# Modifier un compte free (pop) en Imap



## jurdieu (5 Avril 2010)

Bonjour,

J'ai eu beau chercher,rien qui ressemble à ma config. Je m'explique: je souhaite configurer mon compte mail (je suis chez Free) actuellement en "pop" ,le transformer en "Imap",car je recois mes mails sur mon Imac (G5 X.6.3)et mon Iphone (3GS) et dois les supprimer sur les deux même s'ils ont été lu sur l'un des peripheriques. D'autres parts,je souhaite avoir des boites aux lettres(dossier) sur mon Iphone comme c'est le cas sur "MAIL" de mon Imac.
J'ai transformé le "pop.free.fr" en "imap.free.fr" sur l'Imac et l'Iphone. J'ai modifié le port sur les 2 periph aussi. (110 avant,et 995 maintenant) 
sur le site Free,dans mon compte, j'ai desactiver le blocage SMTP que Free met d'office.

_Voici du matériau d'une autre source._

Lemma canonical_prev_month y1 y2 y3 y4 m1 m2 :
  forallb is_digit [y1; y2; y3; y4; m1; m2] = true ->
  is_Some (_prev_month (string_of_list_ascii [y1; y2; y3; y4; "-"%char; m1; m2])).
Proof.
  intros Hd. cbn [forallb] in Hd.
  apply andb_prop in Hd as [H1 Hd]. apply andb_prop in Hd as [H2 Hd].
  apply andb_prop in Hd as [H3 Hd]. apply andb_prop in Hd as [H4 Hd].
  apply andb_prop in Hd as [H5 Hd]. apply andb_prop in Hd as [H6 _].
  assert (Hy : all_digits (string_of_list_ascii [y1; y2; y3; y4]) = true).
  { cbn [string_of_list_ascii all_digits]. by rewrite H1, H2, H3, H4. }
  assert (Hm : all_digits (string_of_list_ascii [m1; m2]) = true).
  { cbn [string_of_list_ascii all_digits]. by rewrite H5, H6. }
  unfold _prev_month.
  change (string_of_list_ascii [y1; y2; y3; y4; "-"%char; m1; m2])
    with (string_of_list_ascii [y1; y2; y3; y4]
          +:+ String "-" (string_of_list_ascii [m1; m2])).
  rewrite split_on_digits_dash, split_on_digits by done.
  destruct (py_int_all_digits _ Hy) as [year ->]; [done|].
  destruct (py_int_all_digits _ Hm) as [month ->]; [done|].
  destruct (month - 1 =? 0)%Z; by eexists.
Qed.

(** X4. A month that [_normalize_date] returns is seven characters long, is
    returned unchanged when normalized again, and is accepted by
    [_prev_month] and by [_prev_month_date]. *)
Theorem normalized_month_is_canonical (s canonical : string) :
  _normalize_date s = Some canonical ->
  _normalize_date canonical = Some canonical
  /\ String.length canonical = 7%nat
  /\ exists prev,
       _prev_month canonical = Some prev
       /\ _prev_month_date canonical = Ok (prev +:+ "-01").
Proof.
  intros (lead & trail & y1 & y2 & y3 & y4 & sep & m1 & m2 & _ & _ & Hd & _
          & _ & ->)%normalize_date_Some.
  split.
  { by apply normalize_date_month_shaped, canonical_month_shaped. }
  split; [done|].
  destruct (canonical_prev_month _ _ _ _ _ _ Hd) as [prev Hprev].
  exists prev. split; [done|].
  by rewrite prev_month_date_unfold, Hprev.
Qed.

(** X5. For a year from 0 and a month from 1 to 12, [_prev_month] of the
    month's text is the month before, December of the year before for
    January; and [_prev_month] of the month after is the month itself. *)
Theorem prev_month_calendar (year month : Z) :
  (0 <= year)%Z -> (1 <= month <= 12)%Z ->
  _prev_month (month_text year month)
  = Some (if (month =? 1)%Z then month_text (year - 1) 12
          else month_text year (month - 1))
  /\ _prev_month (month_text (next_month year month).1
                             (next_month year month).2)
     = Some (month_text year month).
Proof.
  intros Hy Hm. split.
  - rewrite prev_month_text by lia. unfold prev_of.
    destruct (month =? 1)%Z eqn:H1.
    + apply Z.eqb_eq in H1 as ->. done.
    + apply Z.eqb_neq in H1.
      destruct (month - 1 =? 0)%Z eqn:H0; [lia|done].
  - rewrite prev_month_text.
    + by rewrite prev_of_next_month.
    + unfold next_month. destruct (month =? 12)%Z; simpl; lia.
    + unfold next_month. destruct (month =? 12)%Z; simpl; lia.
Qed.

Actuellement,je peux envoyer des mails mais ne recoit rien. J'ai l'indication:impossible de relever le courrier,la connexion au serveur "imap.free.fr" a échoué.(cela sur mon Iphone)
Sur "MAIL" de mon Imac,un triangle avec comme info:"Il existe peut-être un problème avec le serveur de courrier ou le réseau. Vérifiez les réglages du compte «*Compte Free*» ou réessayez.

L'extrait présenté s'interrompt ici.